▸ Record set:
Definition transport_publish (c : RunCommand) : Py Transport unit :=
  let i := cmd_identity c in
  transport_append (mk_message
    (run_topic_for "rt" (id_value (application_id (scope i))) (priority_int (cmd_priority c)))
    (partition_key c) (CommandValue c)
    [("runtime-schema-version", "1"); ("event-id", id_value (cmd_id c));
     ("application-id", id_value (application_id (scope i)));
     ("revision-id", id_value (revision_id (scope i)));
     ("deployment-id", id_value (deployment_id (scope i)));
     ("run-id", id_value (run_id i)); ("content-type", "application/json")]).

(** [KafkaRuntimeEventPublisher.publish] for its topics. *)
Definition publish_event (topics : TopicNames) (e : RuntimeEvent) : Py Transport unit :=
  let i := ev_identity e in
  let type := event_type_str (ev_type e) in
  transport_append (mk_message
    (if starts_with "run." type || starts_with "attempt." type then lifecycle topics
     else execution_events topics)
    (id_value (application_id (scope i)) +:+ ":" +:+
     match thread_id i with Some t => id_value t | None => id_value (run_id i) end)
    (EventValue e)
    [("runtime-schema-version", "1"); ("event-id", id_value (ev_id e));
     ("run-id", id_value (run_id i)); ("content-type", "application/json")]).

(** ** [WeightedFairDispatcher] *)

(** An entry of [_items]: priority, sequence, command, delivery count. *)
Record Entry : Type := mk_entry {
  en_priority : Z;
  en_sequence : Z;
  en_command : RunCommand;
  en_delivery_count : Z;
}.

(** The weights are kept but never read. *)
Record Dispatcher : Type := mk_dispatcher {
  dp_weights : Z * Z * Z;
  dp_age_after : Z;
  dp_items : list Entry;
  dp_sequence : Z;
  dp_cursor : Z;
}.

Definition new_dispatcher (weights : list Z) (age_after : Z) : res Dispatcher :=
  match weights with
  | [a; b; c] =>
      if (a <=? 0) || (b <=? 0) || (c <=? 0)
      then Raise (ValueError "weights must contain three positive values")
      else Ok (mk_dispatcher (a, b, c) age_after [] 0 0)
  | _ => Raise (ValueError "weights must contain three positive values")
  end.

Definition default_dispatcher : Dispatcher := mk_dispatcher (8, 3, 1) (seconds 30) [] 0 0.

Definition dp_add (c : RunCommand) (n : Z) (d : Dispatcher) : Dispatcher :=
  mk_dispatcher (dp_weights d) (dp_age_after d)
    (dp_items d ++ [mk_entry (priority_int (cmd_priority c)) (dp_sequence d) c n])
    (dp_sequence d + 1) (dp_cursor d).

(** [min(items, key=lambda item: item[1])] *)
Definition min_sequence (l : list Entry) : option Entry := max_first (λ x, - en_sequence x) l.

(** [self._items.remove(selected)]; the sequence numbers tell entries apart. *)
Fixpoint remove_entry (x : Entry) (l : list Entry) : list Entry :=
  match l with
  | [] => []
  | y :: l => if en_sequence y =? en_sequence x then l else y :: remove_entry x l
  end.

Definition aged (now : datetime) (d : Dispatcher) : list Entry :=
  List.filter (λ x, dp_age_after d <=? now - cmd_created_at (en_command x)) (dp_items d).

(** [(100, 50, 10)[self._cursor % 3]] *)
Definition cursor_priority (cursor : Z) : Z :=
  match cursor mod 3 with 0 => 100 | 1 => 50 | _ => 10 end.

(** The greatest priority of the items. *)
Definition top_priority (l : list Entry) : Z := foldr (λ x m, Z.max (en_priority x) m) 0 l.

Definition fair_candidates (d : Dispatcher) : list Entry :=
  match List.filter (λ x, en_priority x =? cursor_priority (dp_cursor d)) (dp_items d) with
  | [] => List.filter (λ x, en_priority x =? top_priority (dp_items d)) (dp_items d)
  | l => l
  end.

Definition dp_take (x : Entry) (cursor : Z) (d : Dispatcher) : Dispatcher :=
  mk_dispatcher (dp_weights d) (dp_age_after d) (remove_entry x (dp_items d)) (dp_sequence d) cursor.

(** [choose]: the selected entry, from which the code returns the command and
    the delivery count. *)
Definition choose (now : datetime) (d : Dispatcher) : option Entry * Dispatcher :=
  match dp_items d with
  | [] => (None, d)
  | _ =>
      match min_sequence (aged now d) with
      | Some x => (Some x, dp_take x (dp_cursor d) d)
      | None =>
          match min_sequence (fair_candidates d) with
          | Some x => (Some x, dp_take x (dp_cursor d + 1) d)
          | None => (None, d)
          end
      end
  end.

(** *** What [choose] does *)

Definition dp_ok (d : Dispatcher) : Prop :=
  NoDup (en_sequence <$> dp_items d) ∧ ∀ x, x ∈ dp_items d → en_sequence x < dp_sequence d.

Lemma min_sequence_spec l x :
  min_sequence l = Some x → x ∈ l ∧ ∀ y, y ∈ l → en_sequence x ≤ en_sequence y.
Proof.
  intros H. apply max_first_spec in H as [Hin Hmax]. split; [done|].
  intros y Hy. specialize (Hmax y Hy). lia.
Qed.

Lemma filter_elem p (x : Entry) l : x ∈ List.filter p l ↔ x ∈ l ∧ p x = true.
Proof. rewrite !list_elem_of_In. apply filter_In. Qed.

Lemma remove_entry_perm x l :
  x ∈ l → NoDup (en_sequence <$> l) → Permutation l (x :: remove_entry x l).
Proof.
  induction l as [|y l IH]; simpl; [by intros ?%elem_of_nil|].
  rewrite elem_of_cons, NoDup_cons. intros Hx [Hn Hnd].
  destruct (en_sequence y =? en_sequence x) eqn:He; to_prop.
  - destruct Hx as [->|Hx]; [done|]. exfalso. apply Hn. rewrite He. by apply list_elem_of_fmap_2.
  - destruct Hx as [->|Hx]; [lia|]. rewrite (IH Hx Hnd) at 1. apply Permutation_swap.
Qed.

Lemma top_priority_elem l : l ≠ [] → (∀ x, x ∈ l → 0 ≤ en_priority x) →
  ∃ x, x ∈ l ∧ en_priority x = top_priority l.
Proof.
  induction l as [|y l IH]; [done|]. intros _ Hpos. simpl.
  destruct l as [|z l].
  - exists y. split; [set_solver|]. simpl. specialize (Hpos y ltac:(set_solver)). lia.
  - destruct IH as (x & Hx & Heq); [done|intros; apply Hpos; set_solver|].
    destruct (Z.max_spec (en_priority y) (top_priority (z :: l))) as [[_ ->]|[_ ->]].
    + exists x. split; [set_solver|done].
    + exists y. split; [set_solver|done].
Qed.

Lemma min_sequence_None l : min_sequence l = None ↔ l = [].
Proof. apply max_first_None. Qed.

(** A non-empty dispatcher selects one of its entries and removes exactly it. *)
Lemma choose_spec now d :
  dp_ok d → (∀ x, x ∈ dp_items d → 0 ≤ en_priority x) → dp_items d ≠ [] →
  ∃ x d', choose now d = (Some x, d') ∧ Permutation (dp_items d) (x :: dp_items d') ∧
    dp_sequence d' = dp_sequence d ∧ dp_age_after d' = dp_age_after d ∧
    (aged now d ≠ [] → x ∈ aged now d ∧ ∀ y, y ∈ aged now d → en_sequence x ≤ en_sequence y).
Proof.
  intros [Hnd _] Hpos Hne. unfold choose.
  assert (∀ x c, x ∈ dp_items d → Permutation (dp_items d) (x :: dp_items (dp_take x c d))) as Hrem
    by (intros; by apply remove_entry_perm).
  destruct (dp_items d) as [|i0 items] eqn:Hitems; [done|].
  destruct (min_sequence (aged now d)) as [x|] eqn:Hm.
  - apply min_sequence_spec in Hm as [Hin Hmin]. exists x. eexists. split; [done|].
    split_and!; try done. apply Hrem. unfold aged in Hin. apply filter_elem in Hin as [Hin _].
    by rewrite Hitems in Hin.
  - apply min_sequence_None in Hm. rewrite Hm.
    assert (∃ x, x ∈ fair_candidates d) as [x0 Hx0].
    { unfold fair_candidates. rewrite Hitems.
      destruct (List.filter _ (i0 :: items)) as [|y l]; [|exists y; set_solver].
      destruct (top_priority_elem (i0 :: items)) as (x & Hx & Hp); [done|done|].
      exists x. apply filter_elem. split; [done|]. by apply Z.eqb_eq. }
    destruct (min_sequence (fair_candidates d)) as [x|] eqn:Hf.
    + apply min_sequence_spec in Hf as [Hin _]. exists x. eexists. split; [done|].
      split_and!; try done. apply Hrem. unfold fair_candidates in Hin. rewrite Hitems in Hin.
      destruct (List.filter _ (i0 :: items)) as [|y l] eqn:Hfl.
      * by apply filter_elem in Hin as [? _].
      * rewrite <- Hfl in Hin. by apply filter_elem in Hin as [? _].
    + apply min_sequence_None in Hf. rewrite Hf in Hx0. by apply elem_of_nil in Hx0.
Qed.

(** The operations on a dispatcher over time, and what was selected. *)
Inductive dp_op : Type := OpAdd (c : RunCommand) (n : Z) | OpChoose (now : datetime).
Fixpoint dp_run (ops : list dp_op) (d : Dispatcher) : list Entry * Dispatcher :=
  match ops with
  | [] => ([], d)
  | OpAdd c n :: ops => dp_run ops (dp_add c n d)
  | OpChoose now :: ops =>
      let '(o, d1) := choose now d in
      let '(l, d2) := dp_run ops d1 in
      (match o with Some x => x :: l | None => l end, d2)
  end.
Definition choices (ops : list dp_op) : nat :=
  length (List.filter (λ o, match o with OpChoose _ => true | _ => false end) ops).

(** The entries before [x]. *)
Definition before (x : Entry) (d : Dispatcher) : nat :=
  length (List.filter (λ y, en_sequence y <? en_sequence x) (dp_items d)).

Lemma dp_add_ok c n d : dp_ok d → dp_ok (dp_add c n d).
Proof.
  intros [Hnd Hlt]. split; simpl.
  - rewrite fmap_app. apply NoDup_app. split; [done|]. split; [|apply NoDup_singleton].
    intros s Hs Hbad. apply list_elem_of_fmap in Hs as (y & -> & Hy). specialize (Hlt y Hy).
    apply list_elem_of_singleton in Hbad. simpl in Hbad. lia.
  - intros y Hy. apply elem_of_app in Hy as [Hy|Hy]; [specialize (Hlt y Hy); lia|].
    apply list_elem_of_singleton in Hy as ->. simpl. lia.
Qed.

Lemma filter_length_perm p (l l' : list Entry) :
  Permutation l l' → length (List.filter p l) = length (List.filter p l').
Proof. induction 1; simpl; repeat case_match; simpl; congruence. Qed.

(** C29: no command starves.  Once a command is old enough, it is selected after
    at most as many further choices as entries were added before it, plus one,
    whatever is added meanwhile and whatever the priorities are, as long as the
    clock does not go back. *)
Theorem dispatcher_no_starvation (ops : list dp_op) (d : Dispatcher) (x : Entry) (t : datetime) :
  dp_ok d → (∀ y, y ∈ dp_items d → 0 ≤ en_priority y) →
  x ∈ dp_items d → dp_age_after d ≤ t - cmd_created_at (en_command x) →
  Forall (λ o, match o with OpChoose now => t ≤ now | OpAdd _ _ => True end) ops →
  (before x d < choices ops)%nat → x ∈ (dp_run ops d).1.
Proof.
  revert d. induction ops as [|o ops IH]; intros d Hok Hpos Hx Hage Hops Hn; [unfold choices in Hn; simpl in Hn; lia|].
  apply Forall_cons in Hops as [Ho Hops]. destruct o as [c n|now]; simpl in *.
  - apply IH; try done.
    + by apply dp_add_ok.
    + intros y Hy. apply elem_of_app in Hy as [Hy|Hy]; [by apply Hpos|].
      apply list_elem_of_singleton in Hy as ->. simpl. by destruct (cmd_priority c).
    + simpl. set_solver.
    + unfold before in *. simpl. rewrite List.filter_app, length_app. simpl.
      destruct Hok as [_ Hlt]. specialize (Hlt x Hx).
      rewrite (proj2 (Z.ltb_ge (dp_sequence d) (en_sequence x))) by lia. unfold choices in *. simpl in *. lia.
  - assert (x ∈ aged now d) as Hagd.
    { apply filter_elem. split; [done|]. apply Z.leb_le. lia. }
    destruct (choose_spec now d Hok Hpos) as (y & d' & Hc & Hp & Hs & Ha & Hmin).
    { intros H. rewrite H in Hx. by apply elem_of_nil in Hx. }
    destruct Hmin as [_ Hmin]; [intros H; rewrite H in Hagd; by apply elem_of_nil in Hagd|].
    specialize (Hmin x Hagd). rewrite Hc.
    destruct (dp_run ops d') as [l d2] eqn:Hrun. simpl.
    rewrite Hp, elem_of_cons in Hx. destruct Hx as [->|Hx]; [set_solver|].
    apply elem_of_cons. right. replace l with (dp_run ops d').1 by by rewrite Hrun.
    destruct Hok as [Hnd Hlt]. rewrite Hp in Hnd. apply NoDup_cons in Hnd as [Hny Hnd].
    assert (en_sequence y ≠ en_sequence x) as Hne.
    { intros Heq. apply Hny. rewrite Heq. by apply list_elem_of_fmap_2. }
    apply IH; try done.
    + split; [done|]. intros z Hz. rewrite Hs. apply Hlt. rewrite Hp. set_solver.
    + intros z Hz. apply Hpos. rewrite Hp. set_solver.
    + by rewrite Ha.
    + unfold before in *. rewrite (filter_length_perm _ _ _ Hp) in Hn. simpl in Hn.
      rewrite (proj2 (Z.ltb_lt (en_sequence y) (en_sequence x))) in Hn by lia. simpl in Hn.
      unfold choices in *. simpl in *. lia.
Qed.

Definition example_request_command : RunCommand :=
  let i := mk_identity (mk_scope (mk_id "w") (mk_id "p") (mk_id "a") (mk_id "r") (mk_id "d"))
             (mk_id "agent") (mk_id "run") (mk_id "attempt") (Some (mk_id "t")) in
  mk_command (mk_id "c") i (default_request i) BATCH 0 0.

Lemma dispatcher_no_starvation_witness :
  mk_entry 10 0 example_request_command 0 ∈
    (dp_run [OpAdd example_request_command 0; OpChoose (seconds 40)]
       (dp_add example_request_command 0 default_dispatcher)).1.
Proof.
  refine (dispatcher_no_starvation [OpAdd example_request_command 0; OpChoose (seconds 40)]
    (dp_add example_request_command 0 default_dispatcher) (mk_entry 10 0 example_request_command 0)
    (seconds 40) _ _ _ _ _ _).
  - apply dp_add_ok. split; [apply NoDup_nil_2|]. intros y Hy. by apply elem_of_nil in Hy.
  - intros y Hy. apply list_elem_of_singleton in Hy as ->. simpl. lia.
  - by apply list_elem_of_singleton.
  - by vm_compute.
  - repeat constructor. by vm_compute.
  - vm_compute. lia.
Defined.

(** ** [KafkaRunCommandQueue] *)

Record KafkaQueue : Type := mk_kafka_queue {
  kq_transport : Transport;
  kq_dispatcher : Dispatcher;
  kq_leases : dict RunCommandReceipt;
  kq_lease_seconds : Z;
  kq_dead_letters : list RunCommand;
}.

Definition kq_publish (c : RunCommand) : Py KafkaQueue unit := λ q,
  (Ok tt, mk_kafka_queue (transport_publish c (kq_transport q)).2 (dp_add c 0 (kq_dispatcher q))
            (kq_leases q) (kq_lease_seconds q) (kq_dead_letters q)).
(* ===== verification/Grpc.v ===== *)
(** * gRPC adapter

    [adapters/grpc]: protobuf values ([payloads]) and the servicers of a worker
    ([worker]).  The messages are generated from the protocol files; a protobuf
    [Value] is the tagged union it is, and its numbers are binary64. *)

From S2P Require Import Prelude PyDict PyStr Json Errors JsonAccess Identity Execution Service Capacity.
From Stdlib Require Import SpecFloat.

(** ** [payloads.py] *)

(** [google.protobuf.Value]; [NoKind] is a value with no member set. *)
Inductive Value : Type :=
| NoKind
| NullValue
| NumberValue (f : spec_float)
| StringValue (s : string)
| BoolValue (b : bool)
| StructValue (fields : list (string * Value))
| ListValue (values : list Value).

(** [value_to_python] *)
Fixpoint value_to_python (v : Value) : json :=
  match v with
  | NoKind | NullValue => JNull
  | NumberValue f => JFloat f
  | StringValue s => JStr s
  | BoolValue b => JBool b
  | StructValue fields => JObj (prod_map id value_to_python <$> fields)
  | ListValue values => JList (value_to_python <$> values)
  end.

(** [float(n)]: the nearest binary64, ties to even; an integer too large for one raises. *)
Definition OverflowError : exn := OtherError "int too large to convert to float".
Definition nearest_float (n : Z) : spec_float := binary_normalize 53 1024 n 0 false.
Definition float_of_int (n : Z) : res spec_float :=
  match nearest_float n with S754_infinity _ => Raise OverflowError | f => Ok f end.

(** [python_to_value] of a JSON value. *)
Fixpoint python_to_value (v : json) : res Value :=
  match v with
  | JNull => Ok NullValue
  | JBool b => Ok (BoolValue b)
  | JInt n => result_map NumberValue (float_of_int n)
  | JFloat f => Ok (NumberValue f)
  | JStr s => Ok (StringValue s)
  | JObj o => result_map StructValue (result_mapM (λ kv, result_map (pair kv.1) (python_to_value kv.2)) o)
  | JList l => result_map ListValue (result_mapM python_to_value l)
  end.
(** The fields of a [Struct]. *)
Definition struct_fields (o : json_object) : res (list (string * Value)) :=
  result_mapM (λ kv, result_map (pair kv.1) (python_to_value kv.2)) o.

▸ Task to complete:
Extract every line from the records above that contains the word "KafkaQueue".

▸ Written response:
Record KafkaQueue : Type := mk_kafka_queue {
Definition kq_publish (c : RunCommand) : Py KafkaQueue unit := λ q,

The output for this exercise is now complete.